Header Manipulation

When Soracom Beam fowards connections from an Air device to your endpoint, you can optionally enable header manipulation in order to add device information to the connection requests.

For example, a device may be configured to only send raw sensor data to Beam. Once Beam receives the data, it can add additional information to the data transmission (such as the SIM IMSI or device IMEI number), allowing your server to identify the source of the data or verify authorization. This lets you reduce cellular data usage by removing the need of including a device ID to the initial payload, and also removes the need of storing pre-shared keys directly on each device.
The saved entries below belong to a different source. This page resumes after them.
(** The text of the required tag [i], converted and stored. *)
Definition required_text {S A} `{HasReader S} (i : nat) (name : cstring) (conv : cstring -> Z + A)
    (store : A -> xop S unit) (tr : tracking) : xop S tracking :=
  let! tr := check_required_tag i tr in
  let! value := get_tag_text in
  let! x := or_minus_1 (of_sum (conv value)) in
  store x >>!
  check_tag_end name >>!
  ret_x tr.

(** ** Values *)

Fixpoint skip_digits (s : cstring) : cstring :=
  match s with
  | [] => []
  | b :: rest => if (48 <=? b) && (b <=? 57) then skip_digits rest else s
  end.

(** [atoi] of a string that begins with a digit: [strtol] and a conversion *)
Definition atoi (s : cstring) : Z := s32 (Z.min (2 ^ 63 - 1) (fst (digits_value 0 s))).

(** Digits, at least one, and a dot; what follows. *)
Definition version_part (s : cstring) : option cstring :=
  match skip_digits s with
  | 46 :: rest => if decide (skip_digits s = s) then None else Some rest
  | _ => None
  end.

Definition _xml_parse_version (version_str : cstring) : Z + Z :=
  if bool_decide (version_str = cstr "1.0") then inr (MAKE_LTFS_VERSION 1 0 0)
  else match version_part version_str with
       | None => inl (- LTFS_BAD_ARG)
       | Some y_str =>
           match version_part y_str with
           | None => inl (- LTFS_BAD_ARG)
           | Some z_str =>
               if bool_decide (z_str <> []) && bool_decide (skip_digits z_str = [])
               then inr (MAKE_LTFS_VERSION (atoi version_str) (atoi y_str) (atoi z_str))
               else inl (- LTFS_BAD_ARG)
           end
       end.

Definition _xml_parse_partition (val : cstring) : Z + Z :=
  match val with
  | [b] => if (b <? 97) || (b >? 122) then inl (-1) else inr b
  | _ => inl (-1)
  end.

(** The version of the document; the caller stores it. *)
Definition _xml_parser_init {S} `{HasReader S} (top_name : cstring) (min_version max_version : Z)
    : xop S Z :=
  let! '(name, _) := or_minus_1 (xml_next_tag []) in
  if negb (bool_decide (name = top_name)) then fail_x (-1)
  else
    let! s := get_x in
    if negb (bool_decide (encoding (get_reader s) = Some (cstr "UTF-8"))) then fail_x (-1)
    else match xmlTextReaderGetAttribute (cstr "version") (here (get_reader s)) with
         | None => fail_x (-1)
         | Some value =>
             match _xml_parse_version value with
             | inl _ => fail_x (- LTFS_UNSUPPORTED_INDEX_VERSION)
             | inr ver =>
                 if (ver <? min_version) || (ver >? max_version)
                 then fail_x (- LTFS_UNSUPPORTED_INDEX_VERSION)
                 else ret_x ver
             end
         end.

(** ** Tape positions *)

Definition set_pos_block (b : Z) (p : tape_offset) : tape_offset :=
  {| off_partition := off_partition p; off_block := b |}.
Definition set_pos_partition (q : Z) (p : tape_offset) : tape_offset :=
  {| off_partition := q; off_block := off_block p |}.

Definition tapepos_tag {S} `{HasReader S} (name : cstring) (l : tracking * tape_offset)
    : xop S (tracking * tape_offset) :=
  let '(tr, pos) := l in
  if bool_decide (name = cstr "partition") then
    let! tr := check_required_tag 0 tr in
    let! value := get_tag_text in
    let! p := or_minus_1 (of_sum (_xml_parse_partition value)) in
    check_tag_end (cstr "partition") >>!
    ret_x (tr, set_pos_partition p pos)
  else if bool_decide (name = cstr "startblock") then
    let! tr := check_required_tag 1 tr in
    let! value := get_tag_text in
    let! b := or_minus_1 (of_sum (xml_parse_ull value)) in
    check_tag_end (cstr "startblock") >>!
    ret_x (tr, set_pos_block b pos)
  else ignore_unrecognized_tag >>! ret_x l.

Definition _xml_scan_tapepos {S} `{HasReader S} (tag : cstring) (pos : tape_offset) : xop S tape_offset :=
  let! '(tr, pos) := parse_tags tag tapepos_tag (declare_tracking_arrays 2 0, pos) in
  check_required_tags tr >>!
  ret_x pos.

(** ** Extents *)

(** The insertion, from the last extent on; [None]: it overlaps one. *)
Fixpoint insert_extent (xt : extent_info) (reversed : list extent_info) : option (list extent_info) :=
  match reversed with
  | [] => Some [xt]
  | xt_last :: before =>
      if fileoffset_end xt_last <=? fileoffset xt then Some (xt :: xt_last :: before)
      else if fileoffset_end xt >? fileoffset xt_last then None
      else match insert_extent xt before with
           | Some l => Some (xt_last :: l)
           | None => None
           end
  end.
The types of header manipulations available vary based on the type of device (cellular, Sigfox, or LoRaWAN) and destination protocol (HTTP/HTTPS, TCP/TCPS, or MQTT/MQTTS).

Additional Header Options

Beam's header manipulation feature now also supports MSISDN and SIM ID values.

Device Type HTTP/HTTPS TCP/TCPS MQTT/MQTTS
Air for Cellular IMEI
IMSI
MSISDN
SIM ID
Signature
Custom
IMEI
IMSI
MSISDN
SIM ID
Signature
IMSI
Air for Sigfox
Air for LoRaWAN
Operator ID
Device ID
Signature
Custom
- -

Header Manipulation Options

IMEI Header

Air for Cellular only

Adds the device IMEI to the request header or packet data.


IMSI Header

Air for Cellular only

Adds the SIM card IMSI to the request header, packet data, or message topic.


MSISDN Header

Air for Cellular only

Adds the SIM card MSISDN to the header or packet data.


SIM ID Header

Air for Cellular only

Adds the SIM ID to the header or packet data. Useful if your SIM contains multiple Subscription Containers and you want to identify the incoming request by SIM rather than by its individual IMSIs.


Device ID Header

Air for Sigfox and Air for LoRaWAN only

Appends x-soracom-lora-device-id: {DEVICE-ID} or x-soracom-sigfox-device-id: {DEVICE-ID} to the HTTP/HTTPS request header.


Signature Header

All Air devices

Adds a SHA-256 signature to the header for authenticating the validity of the request against a pre-shared key. Because headers are added by Beam in the cloud, the device itself does not need to perform SHA-256 calculations (save energy), append additional headers (reduce data usage), or store pre-shared keys (improve security).

Usage with Air for Cellular devices

Enabling the Signature option requires one or more of the IMEI Header, IMSI Header, MSISDN Header, or SIM ID Header options to be enabled, and will append SHA-256 signature, signature version, and timestamp data to the request header or packet data. A pre-shared key must also be selected.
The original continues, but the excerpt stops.